**TASK STATEMENT**
Copy all lines in the material holding the string "lost".

[SUPPLIED ENTRIES Boundary: Start]

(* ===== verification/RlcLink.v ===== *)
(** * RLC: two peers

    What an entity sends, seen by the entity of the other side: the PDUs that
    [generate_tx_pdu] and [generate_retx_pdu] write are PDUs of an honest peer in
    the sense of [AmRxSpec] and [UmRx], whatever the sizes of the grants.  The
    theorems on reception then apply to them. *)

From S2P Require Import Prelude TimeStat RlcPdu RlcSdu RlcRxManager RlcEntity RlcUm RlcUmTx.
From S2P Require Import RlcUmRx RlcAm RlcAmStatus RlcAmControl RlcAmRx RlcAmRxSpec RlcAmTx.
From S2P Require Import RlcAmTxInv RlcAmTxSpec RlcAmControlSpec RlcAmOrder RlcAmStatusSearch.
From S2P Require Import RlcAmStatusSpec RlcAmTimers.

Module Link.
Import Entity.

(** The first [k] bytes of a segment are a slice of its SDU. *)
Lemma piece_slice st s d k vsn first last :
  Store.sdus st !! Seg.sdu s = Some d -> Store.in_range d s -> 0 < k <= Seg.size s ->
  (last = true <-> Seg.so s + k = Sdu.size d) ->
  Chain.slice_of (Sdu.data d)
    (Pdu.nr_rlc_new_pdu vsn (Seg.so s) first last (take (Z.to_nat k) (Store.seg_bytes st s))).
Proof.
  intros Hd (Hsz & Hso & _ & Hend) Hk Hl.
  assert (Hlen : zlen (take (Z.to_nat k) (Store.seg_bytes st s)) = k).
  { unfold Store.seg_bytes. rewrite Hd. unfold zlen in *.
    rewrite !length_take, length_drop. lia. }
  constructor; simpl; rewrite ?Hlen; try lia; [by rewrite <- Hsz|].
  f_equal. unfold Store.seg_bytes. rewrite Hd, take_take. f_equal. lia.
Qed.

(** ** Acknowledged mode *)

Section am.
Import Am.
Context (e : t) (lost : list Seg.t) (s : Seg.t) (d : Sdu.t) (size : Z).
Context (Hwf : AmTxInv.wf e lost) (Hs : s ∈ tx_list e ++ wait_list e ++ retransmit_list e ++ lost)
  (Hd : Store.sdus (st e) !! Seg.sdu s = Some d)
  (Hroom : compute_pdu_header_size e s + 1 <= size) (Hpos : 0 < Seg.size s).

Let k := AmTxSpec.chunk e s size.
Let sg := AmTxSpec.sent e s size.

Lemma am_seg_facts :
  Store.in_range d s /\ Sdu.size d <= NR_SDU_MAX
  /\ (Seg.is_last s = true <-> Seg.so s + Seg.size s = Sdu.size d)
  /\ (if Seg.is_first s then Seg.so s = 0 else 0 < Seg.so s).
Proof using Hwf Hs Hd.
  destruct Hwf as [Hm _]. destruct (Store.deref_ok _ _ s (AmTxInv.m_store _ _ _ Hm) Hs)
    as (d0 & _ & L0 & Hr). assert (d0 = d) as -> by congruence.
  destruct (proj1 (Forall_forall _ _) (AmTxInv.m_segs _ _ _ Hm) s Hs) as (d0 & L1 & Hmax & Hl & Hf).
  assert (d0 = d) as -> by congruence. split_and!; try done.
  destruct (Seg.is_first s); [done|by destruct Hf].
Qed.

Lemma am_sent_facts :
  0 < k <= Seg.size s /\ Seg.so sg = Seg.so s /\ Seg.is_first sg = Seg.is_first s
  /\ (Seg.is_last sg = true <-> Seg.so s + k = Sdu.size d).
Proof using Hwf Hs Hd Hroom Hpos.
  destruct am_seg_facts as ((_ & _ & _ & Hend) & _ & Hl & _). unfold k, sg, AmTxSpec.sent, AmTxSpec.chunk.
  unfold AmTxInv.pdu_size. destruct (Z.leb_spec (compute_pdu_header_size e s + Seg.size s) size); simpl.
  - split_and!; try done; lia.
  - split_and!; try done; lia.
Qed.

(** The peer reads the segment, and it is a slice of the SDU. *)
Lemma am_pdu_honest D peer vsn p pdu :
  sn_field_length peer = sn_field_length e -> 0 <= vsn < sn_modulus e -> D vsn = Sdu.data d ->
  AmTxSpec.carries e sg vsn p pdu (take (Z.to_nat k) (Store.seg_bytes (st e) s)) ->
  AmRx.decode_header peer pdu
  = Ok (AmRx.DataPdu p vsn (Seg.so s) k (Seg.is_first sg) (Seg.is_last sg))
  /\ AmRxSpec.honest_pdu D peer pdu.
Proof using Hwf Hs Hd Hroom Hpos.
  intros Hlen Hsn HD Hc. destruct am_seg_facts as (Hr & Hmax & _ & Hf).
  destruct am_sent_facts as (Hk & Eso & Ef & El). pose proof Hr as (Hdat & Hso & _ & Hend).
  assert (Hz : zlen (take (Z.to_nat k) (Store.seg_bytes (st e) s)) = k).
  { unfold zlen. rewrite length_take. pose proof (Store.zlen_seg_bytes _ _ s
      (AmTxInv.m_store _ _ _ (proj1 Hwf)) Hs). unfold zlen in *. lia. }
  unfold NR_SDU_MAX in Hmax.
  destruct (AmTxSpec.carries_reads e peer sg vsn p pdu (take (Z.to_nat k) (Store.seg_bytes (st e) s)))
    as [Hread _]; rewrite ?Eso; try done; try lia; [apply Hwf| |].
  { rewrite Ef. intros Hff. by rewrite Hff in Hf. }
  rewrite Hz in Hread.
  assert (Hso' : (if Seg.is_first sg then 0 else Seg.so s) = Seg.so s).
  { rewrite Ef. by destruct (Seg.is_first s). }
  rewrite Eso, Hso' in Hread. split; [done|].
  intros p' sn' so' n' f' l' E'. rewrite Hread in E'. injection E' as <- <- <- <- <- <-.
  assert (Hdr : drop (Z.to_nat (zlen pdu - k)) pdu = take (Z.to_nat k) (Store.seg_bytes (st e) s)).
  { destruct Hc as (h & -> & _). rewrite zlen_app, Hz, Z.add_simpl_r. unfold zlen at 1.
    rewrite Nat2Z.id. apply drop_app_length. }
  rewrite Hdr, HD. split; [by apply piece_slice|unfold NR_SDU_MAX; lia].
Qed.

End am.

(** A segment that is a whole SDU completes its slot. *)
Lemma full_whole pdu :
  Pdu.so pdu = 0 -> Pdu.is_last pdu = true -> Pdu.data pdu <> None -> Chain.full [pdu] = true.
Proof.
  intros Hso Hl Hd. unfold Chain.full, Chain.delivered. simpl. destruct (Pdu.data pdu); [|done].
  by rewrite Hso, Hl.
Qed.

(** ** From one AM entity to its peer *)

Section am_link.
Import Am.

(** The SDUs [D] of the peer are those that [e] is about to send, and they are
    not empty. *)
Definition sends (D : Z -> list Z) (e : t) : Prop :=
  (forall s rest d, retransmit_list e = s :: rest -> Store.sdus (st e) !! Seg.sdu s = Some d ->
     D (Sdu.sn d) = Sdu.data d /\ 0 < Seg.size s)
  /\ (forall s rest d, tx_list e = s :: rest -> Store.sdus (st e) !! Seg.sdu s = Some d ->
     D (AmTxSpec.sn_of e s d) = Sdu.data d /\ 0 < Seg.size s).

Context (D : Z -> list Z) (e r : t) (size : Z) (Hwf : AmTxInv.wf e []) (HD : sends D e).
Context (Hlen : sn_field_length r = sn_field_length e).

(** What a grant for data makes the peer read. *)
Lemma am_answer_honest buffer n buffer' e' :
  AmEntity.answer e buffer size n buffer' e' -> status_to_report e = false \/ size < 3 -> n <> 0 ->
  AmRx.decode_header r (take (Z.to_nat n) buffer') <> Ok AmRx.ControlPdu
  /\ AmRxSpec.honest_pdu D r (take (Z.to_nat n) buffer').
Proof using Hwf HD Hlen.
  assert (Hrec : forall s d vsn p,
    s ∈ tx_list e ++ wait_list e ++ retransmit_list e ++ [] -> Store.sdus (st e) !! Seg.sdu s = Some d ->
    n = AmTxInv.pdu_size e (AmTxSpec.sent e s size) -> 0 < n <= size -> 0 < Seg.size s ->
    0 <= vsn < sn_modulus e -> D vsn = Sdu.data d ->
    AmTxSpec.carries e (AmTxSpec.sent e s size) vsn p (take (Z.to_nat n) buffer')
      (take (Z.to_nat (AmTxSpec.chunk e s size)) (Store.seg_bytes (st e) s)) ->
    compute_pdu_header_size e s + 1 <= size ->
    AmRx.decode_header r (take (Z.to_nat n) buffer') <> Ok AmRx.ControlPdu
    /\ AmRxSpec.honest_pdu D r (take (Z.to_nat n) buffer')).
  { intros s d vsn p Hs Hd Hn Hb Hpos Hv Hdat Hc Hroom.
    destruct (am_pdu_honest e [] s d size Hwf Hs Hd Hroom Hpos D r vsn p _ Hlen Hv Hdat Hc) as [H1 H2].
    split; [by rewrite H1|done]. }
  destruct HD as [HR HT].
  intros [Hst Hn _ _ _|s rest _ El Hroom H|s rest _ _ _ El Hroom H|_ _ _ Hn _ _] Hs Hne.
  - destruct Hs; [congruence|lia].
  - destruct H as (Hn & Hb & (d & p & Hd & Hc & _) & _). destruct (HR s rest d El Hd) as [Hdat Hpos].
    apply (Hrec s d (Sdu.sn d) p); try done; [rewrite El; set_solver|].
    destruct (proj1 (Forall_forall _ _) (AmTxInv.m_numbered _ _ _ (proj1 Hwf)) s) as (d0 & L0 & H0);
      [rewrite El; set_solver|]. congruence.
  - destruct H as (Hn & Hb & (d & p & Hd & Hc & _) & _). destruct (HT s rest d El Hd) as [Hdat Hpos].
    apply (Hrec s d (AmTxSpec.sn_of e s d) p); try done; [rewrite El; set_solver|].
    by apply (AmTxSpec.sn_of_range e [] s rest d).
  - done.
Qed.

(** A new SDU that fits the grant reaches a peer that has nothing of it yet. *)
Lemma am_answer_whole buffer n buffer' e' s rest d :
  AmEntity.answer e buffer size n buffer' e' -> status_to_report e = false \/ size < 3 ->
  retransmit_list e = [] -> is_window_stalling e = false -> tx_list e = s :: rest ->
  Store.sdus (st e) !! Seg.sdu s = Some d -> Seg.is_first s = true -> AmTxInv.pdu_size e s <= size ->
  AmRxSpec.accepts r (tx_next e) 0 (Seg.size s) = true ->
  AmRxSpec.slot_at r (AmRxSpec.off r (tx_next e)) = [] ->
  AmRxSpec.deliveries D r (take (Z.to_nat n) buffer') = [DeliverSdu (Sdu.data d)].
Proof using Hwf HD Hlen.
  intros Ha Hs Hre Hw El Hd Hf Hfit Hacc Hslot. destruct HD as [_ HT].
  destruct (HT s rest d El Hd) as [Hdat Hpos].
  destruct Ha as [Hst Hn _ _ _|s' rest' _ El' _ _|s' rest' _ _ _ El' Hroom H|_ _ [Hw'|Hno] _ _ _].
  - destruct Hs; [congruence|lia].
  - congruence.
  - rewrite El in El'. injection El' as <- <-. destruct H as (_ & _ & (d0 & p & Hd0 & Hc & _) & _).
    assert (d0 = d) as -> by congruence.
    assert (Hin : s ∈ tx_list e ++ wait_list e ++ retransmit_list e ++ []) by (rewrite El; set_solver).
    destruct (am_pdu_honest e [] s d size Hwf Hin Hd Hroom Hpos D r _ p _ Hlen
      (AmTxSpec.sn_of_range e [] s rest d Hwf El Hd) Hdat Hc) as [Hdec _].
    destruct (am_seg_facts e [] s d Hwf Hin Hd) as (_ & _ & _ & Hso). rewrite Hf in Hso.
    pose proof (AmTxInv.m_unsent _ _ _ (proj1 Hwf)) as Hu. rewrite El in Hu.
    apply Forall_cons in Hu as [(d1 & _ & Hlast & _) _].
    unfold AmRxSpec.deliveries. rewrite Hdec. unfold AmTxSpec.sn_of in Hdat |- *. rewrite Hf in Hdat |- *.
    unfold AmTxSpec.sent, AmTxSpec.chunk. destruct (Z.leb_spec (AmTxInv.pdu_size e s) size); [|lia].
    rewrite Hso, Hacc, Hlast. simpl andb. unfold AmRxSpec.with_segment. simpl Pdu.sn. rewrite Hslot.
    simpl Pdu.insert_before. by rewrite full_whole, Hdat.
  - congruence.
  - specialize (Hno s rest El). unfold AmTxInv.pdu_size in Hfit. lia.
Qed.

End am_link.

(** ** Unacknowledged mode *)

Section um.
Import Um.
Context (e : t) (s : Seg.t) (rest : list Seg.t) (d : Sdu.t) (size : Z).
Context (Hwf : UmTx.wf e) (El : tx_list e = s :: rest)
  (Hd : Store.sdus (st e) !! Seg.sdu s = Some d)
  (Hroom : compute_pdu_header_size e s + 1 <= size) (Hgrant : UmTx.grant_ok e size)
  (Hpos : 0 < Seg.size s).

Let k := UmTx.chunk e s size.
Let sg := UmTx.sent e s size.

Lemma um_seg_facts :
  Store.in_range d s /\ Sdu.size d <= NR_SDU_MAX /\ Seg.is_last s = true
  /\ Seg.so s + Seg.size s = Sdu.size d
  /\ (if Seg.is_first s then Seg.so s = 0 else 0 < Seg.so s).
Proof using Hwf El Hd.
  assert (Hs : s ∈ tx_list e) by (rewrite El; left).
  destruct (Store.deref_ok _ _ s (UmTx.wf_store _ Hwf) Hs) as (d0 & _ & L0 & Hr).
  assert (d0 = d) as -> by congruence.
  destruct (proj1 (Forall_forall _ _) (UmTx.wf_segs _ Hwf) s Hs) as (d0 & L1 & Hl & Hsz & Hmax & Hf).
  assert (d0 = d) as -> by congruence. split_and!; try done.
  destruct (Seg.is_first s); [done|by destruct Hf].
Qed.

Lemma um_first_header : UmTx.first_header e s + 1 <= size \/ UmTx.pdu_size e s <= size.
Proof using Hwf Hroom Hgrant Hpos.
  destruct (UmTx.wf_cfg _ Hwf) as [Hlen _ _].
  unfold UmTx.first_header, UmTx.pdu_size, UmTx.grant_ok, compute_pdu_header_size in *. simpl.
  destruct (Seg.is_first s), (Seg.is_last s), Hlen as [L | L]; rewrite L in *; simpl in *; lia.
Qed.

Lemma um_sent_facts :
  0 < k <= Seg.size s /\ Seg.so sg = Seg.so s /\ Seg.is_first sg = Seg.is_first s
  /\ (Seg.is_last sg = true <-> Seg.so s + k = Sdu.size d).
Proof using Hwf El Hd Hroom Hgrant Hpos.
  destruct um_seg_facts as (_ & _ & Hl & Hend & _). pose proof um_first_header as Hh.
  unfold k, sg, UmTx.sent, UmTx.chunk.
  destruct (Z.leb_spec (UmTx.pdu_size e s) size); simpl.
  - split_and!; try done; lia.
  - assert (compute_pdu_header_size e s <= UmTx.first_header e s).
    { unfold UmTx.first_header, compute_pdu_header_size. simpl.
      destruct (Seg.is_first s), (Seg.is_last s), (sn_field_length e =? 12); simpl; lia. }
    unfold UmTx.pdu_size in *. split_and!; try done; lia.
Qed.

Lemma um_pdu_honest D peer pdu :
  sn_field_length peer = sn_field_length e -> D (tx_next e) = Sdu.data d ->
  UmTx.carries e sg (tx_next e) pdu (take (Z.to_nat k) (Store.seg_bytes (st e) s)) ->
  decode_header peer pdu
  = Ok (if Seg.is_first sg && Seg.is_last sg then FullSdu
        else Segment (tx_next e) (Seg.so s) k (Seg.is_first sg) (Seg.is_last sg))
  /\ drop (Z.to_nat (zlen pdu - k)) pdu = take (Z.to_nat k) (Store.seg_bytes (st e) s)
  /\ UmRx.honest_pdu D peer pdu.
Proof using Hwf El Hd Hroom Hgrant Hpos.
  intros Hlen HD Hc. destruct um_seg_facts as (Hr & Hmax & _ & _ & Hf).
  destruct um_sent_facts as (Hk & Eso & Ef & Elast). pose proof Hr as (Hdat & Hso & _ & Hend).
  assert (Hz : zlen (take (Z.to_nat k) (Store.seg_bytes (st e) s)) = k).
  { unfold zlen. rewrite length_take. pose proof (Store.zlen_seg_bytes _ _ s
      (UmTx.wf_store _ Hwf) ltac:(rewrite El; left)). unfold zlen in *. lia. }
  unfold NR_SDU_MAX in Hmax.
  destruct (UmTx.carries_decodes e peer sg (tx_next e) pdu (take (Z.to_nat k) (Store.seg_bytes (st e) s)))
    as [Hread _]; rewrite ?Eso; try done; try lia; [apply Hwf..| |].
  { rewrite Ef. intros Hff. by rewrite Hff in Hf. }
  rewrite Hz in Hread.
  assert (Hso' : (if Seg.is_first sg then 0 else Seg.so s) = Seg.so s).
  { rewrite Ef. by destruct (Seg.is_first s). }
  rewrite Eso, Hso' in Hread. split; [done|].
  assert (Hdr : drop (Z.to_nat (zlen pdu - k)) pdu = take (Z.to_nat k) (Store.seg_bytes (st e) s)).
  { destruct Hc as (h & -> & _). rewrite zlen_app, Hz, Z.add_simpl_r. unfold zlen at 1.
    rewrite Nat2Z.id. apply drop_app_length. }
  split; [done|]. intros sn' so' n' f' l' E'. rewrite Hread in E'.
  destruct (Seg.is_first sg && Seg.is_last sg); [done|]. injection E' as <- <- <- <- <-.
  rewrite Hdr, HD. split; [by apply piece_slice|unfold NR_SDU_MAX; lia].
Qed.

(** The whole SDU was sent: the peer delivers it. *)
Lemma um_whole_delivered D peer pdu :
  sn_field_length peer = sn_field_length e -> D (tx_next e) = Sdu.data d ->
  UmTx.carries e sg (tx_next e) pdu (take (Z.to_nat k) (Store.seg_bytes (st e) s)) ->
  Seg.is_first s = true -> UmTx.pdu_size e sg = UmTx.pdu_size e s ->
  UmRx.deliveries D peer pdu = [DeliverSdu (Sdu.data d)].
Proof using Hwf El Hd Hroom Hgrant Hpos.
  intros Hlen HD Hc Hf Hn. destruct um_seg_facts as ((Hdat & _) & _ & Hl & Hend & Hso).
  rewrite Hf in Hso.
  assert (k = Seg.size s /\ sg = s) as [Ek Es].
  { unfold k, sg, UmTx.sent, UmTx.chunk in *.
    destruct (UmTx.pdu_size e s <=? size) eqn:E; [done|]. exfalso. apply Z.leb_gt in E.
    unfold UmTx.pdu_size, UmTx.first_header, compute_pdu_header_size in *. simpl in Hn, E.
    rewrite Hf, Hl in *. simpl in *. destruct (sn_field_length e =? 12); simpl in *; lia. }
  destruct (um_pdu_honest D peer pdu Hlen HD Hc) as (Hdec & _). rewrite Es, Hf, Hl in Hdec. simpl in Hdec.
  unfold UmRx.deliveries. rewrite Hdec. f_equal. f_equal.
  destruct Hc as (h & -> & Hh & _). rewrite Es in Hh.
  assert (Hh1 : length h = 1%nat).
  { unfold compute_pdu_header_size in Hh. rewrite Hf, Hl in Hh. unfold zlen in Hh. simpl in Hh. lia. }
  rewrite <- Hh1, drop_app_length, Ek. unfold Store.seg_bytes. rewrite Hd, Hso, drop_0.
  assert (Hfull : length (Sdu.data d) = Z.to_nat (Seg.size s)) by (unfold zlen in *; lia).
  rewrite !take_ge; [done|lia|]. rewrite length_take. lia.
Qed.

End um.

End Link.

[SUPPLIED ENTRIES Boundary: End]

**REPLY**
Context (e : t) (lost : list Seg.t) (s : Seg.t) (d : Sdu.t) (size : Z).
Context (Hwf : AmTxInv.wf e lost) (Hs : s ∈ tx_list e ++ wait_list e ++ retransmit_list e ++ lost)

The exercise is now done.